When people dream of the Greek Islands, it is of this they dream. After Iraklio, described by one person we met as “the worst of Athens shitted onto an island”, our first Cycladic destination was always going to be breathtaking. Home to a succession of great civilizations—Minoans, Venetians, and (perhaps!) Atlanteans, Santorini’s beauty was well earned, forged by cataclysmic violence. As if struck by a cosmic hole-puncher, the centre of her simply disappeared one day, when the volcano sleeping beneath her awoke with empire razing violence, robbing us of one land mass, yet gifting us with another. A sight unprecedented is the gargantuan submerged caldera about which Santorini’s villages perch like a string of pearls around a dragon’s neck.

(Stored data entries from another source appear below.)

(* ===== verification/Elections.v ===== *)
(** * Steward lists in a running conversation

    How a list gets installed, by an accepted election and by a peer's sync, and when
    a list that is shared is accepted. *)

From S2P Require Import Prelude Time Machine Protos StewardList Mls Toy Buffer Queues Scoring CommitRound ApplyResult Config Display Conversation Room Voting Steward HandleOutcome Inbound Messaging Poll Construct Invariant.

Section elections.
Context {HS : Hash} {OM : OpenMls} {CS : ConsensusLib} {CD : Codec} {CT : ConsensusTexts} {HI : HashIter}.
Context {St : Type} `{!PeerScoreStorage St}.
Abbreviation Conv := (Conversation St).
Abbreviation conv := (method Conv).
Implicit Types (c : Conv).

(** *** Frames *)

Lemma on_scoring_ok {A} (m : method (PeerScoringService St) A) c c' a :
  on_scoring m c = (c', Ok a) → ∃ s, m (c_scoring c) = (s, Ok a) ∧ c' = c_set_scoring s c.
Proof. unfold on_scoring, szoom. destruct (m (c_scoring c)) as [s [a'|e]]; [|done]. intros [= <- <-]. eauto. Qed.

Lemma on_stewards_ok {A} (m : method StewardListService A) c c' a :
  on_stewards m c = (c', Ok a) → ∃ s, m (c_stewards c) = (s, Ok a) ∧ c' = c_set_stewards s c.
Proof. unfold on_stewards, szoom. destruct (m (c_stewards c)) as [s [a'|e]]; [|done]. intros [= <- <-]. eauto. Qed.

Lemma install_ok e pool sn r s s' l :
  generate e (svc_conversation_id s) pool sn (svc_config s) r = Ok l →
  install_list e pool sn r s = (s', Ok tt) → s' = svc_set_list l s.
Proof. intros Hg. unfold install_list. rewrite Hg. by intros [= <-]. Qed.

(** Events and nothing else. *)
Definition only_events c c' : Prop := ∃ evs, c' = c_set_events evs c.

Lemma emit_changes_events l c c' : emit_score_changes l c = (c', Ok tt) → only_events c c'.
Proof.
  unfold emit_score_changes. revert c. induction l as [|ch l IH]; intros c; cbn [sfor].
  - intros [= <-]. exists (c_events c). by destruct c.
  - rewrite sbind_ok. intros (c1 & [] & ->%smodify_ok & (evs & ->)%IH). by exists evs.
Qed.

(** *** A peer's sync *)

(** The configuration a sync asks for. *)
Definition synced_config (sync : ConversationSync) : StewardListConfig :=
  mk_slc (sync_sn_min sync) (sync_sn_max sync) (sync_allow_subset_candidates sync).

Lemma slc_new_fields a b cfg : slc_new a b = Ok cfg → cfg = mk_slc a b false.
Proof. unfold slc_new. by destruct (_ || _); [|intros [= <-]]. Qed.

Lemma apply_sync_ok sync c c' :
  sync_valid (c_id c) sync (mls_epoch c) (members_of c) →
  svc_conversation_id (c_stewards c) = String.list_byte_of_string (c_id c) →
  apply_conversation_sync_to_entry sync c = (c', Ok tt) →
  c_stewards c' =
    mk_svc (Some (mk_sl (steward_members sync) (synced_config sync) (sync_election_epoch sync) (sync_retry_round sync)))
      (synced_config sync) (svc_conversation_id (c_stewards c)) (next_election_round (c_stewards c))
      (sync_max_reelection_attempts sync) ∧
  sc_config (c_scoring c') = mk_scoring_config (synced_default_peer_score sync) (threshold_peer_score sync) ∧
  pending_update_max_epochs (c_config c') = sync_pending_update_max_epochs sync ∧
  liveness_criteria_yes (c_config c') = sync_liveness_criteria_yes sync.
Proof.
  intros [_ _ _ (cfg & Hcfg & Hval) _ _] Hid H. unfold apply_conversation_sync_to_entry in H.
  pose proof (slc_new_wf _ _ _ Hcfg) as Hwf. pose proof (slc_new_fields _ _ _ Hcfg) as Hf.
  rewrite Hcfg in H. unfold sbind at 1, slift at 1 in H.
  assert (mk_slc (sn_min cfg) (sn_max cfg) (sync_allow_subset_candidates sync) = synced_config sync) as Hc
    by (by rewrite Hf).
  rewrite Hc in H. cbn zeta in H. rewrite sbind_ok in H. destruct H as (c1 & [] & ->%smodify_ok & H).
  rewrite sbind_ok in H. destruct H as (c2 & [] & (s1 & Hi & ->)%on_stewards_ok & H).
  eapply install_ok in Hi; last first.
  { cbn. rewrite Hid. apply (validated_installs_verbatim _ _ _ (sync_pool sync (members_of c)) cfg); [done|by rewrite Hf..|done]. }
  rewrite sbind_ok in H. destruct H as (c3 & [] & ->%smodify_ok & H).
  rewrite sbind_ok in H. destruct H as (c4 & [] & (s2 & ->%smodify_ok & ->)%on_scoring_ok & H).
  rewrite sbind_ok in H. destruct H as (c5 & [] & (s3 & Hd & ->)%on_scoring_ok & H).
  rewrite sbind_ok in H. destruct H as (c6 & [] & Hs & ->%smodify_ok).
  unfold apply_score_snapshot in Hs. rewrite sbind_ok in Hs.
  destruct Hs as (c7 & chs & (s4 & Hsn & ->)%on_scoring_ok & (evs & ->)%emit_changes_events).
  apply (f_equal (λ x, sc_config x.1)) in Hd. rewrite set_default_config in Hd. cbn [fst] in Hd.
  assert (sc_config s4 = sc_config s3) as Hcc.
  { apply (f_equal fst) in Hsn. cbn [fst] in Hsn. rewrite <-Hsn. by apply apply_snapshot_config. }
  rewrite <-Hd in Hcc.
  subst s1. cbn. split_and!; [done..|exact Hcc| |]; by destruct (sync_timing sync).
Qed.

We spent two days exploring her stuccoed streets, crowded with visitors, locals and donkeys, each turn surprising us with new views of the caldera and the ships passing over her. Away from the villages, Santorini’s beaches are of an unearthly aspect, recalling the island’s volcanic past. Red Beach, with its soaring red cliffs and rocks, is as surprising as a resort on the surface of Mars, and almost as unpopulated today. More than slightly sunsmacked, we find the perfect ending to our stay in Santorini, catching the bus to Oia to watch the sun go down. Oia, village of a thousand postcards and credit card commercials, is — as promised — perfect. And there, like ancient sun worshippers, hundreds of people gather at that special vantage point to witness the moment when Greece—whose geography jealously guards the light—passes the flame to other lands, as she must.
Never before have I seen a place whose beauty was so dependent upon light. With her red cliffs, blue waters and whitewashed architecture, Santorini disappears when the light fades, to be held in a holding pattern of fairy lights upon sea. Come morning, and the colour reignites around you.